You can read the data into R from the file satimage.txt in the Shared folder on Class Storage using the command below:

> SATimage = read.table(file.choose(),header=T,sep=” “)  be sure to put a space between the quotes!

> SATimage = data.frame(SATimage[,1:36],class=as.factor(SATimage$class))

This command makes sure that the response is interpreted as a factor (categorical) rather than as a number. Use SATimage as the data frame throughout.

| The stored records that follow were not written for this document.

(* ===== verification/StoreGc.v ===== *)
(** * StoreGc: collection of old manifests in the file store

    [inspect_gc] decides which manifests stay: the heads and their direct parents. A
    sweep checks that the repository still holds exactly what was inspected, moves the
    others out of the way one by one, and can be undone until it is finalized. *)

From Stdlib Require Import ZArith Lia.
From S2P Require Import Prelude RustStd CloudCore FileSystem StoreFiles FolderStore.

Local Open Scope Z_scope.

Record GcReport := {
  gr_app_id : Z;
  gr_manifest_scope : string;
  gr_retained_manifests : list string;
  gr_candidate_manifests : list string;
}.

(** The manifests moved to the work directory, with where they are. *)
Record GcSweep := { gs_deleted_manifests : nat; gs_moved_manifests : list (string * Path) }.

Record GcSweepPlan := {
  gp_root : Path;
  gp_app_id : Z;
  gp_expected_manifests : gset string;
  gp_candidate_manifests : gset string;
}.

(** [BTreeSet] in its order. *)
Definition set_in_order (s : gset string) : list string := sort_by_key id (elements s).

Definition unique_items (items : list string) : BR (gset string) :=
  let unique : gset string := list_to_set items in
  if negb (size unique =? length items)%nat
  then Err (permanent "invalid local cloud GC report") else Ok unique.

Definition head_set (manifests : gmap string SaveManifest) : gset string :=
  dom manifests ∖ referenced manifests.

(** The heads and those of their parents that are present. *)
Definition retained_set (manifests : gmap string SaveManifest) : gset string :=
  head_set manifests ∪
  filter (λ id, is_Some (manifests !! id))
    (list_to_set (set_in_order (head_set manifests) ≫=
                  λ head, from_option sm_parents [] (manifests !! head))).

Section gc.
Context {H : Host} {C : StoreCodec}.

Definition verify_files (s : FolderStore) (app_id : Z) (manifest_id : string)
    (files : gmap string StoredFile) : Op unit :=
  for_each (λ '(path, file),
    _ ← lift (validate_cloud_path path);
    blob ← lift (manifest_blob_path s app_id manifest_id (sf_sha1 file));
    verify_blob_file blob file) (files_in_order files).

Definition inspect_gc (s : FolderStore) (app_id : Z) : Op GcReport :=
  _ ← lift (validate_app_id app_id);
  manifests ← collect_manifest_objects s app_id;
  let retained := retained_set manifests in
  _ ← for_each (λ id,
        match manifests !! id with
        | None => throw (incomplete "local cloud GC retained manifest is unavailable")
        | Some manifest => verify_files s app_id id (sm_files manifest)
        end) (set_in_order retained);
  mret {| gr_app_id := app_id; gr_manifest_scope := manifest_scope s app_id;
          gr_retained_manifests := set_in_order retained;
          gr_candidate_manifests := set_in_order (dom manifests ∖ retained) |}.

(** The names of the manifests present, without reading them. *)
Fixpoint manifest_path_entries (l : list (string * Node)) (paths : gset string)
    : Op (gset string) :=
  match l with
  | [] => mret paths
  | (name, node) :: l =>
      is_manifest ← manifest_entry name node (size paths);
      if negb is_manifest then manifest_path_entries l paths
      else if bool_decide (name ∈ paths)
      then throw (permanent "duplicate local cloud manifest identity")
      else manifest_path_entries l ({[name]} ∪ paths)
  end.

Definition collect_manifest_paths (app_directory : Path) : Op (gset string) :=
  present ← path_exists app_directory;
  if negb present then mret ∅
  else
    entries ← io (fs_read_dir app_directory);
    manifest_path_entries entries ∅.

Definition prepare_gc_sweep (s : FolderStore) (report : GcReport) : Op (option GcSweepPlan) :=
  let app_id := gr_app_id report in
  if negb (bool_decide (gr_manifest_scope report = manifest_scope s app_id))
  then throw (permanent "invalid local cloud GC scope")
  else
    retained ← lift (unique_items (gr_retained_manifests report));
    candidates ← lift (unique_items (gr_candidate_manifests report));
    if negb (bool_decide (retained ## candidates))
    then throw (permanent "invalid local cloud GC report")
    else
      _ ← lift (lock_app app_id);
      present ← collect_manifest_paths (app_dir s app_id);
      if negb (bool_decide (present = retained ∪ candidates)) then mret None
      else mret (Some {| gp_root := app_dir s app_id; gp_app_id := app_id;
                         gp_expected_manifests := retained ∪ candidates;
                         gp_candidate_manifests := candidates |}).

Definition move_manifest_to_trash (s : FolderStore) (app_id : Z) (id : string)
    : Op (option Path) :=
  source ← lift (manifest_dir s app_id id);
  present ← path_exists source;
  if negb present then mret None
  else
    nonce ← next_nonce;
    let trash := st_work_root s ++ [("gc-" ++ nonce)%string] in
    _ ← io (fs_rename source trash);
    _ ← sync_directory (app_dir s app_id);
    _ ← sync_directory (st_work_root s);
    mret (Some trash).

(** Undoing, last move first. *)
Definition restore_gc_sweep_locked (s : FolderStore) (app_id : Z)
    (moved : list (string * Path)) : Op unit :=
  _ ← for_each (λ '(id, trash),
        destination ← lift (manifest_dir s app_id id);
        present ← path_exists destination;
        if present : bool then remove_dir_all_if_exists trash
        else io (fs_rename trash destination)) (reverse moved);
  _ ← sync_directory (app_dir s app_id);
  sync_directory (st_work_root s).

Definition restore_gc_sweep (s : FolderStore) (app_id : Z) (sweep : GcSweep) : Op unit :=
  _ ← lift (lock_app app_id);
  restore_gc_sweep_locked s app_id (gs_moved_manifests sweep).

Fixpoint sweep_candidates (s : FolderStore) (app_id : Z) (ids : list string)
    (moved : list (string * Path)) : Op (list (string * Path)) :=
  match ids with
  | [] => mret moved
  | id :: ids =>
      r ← attempt (move_manifest_to_trash s app_id id);
      match r with
      | Ok (Some trash) => sweep_candidates s app_id ids (moved ++ [(id, trash)])
      | Ok None => sweep_candidates s app_id ids moved
      | Err error =>
          _ ← ignore (restore_gc_sweep_locked s app_id moved);
          throw error
      end
  end.

Definition apply_gc_sweep (s : FolderStore) (plan : GcSweepPlan) : Op (option GcSweep) :=
  if negb (bool_decide (gp_root plan = app_dir s (gp_app_id plan))) then mret None
  else
    present ← collect_manifest_paths (app_dir s (gp_app_id plan));
    if negb (bool_decide (present = gp_expected_manifests plan)) then mret None
    else
      moved ← sweep_candidates s (gp_app_id plan)
                (set_in_order (gp_candidate_manifests plan)) [];
      mret (Some {| gs_deleted_manifests := length moved; gs_moved_manifests := moved |}).

Definition finalize_gc_sweep (s : FolderStore) (sweep : GcSweep) : Op unit :=
  _ ← for_each (λ '(_, trash), remove_dir_all_if_exists trash) (gs_moved_manifests sweep);
  sync_directory (st_work_root s).
End gc.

Create a test and training set using the code below:

> set.seed(888)  this ensures you all have the same data!!! > testcases = sample(1:dim(SATimage)[1],1000,replace=F) > SATtest = SATimage[testcases,] > SATtrain = SATimage[-testcases,] a) Compare sknn, naïve Bayes, neural network, lda, qda, and rda classification of the test cases.

Which method performs best for these data? b) Write your own MCCV cross-validation routines for lda, qda, and rda classification. Demonstrate their use with the full SAT image dataset. Which of these methods performs best?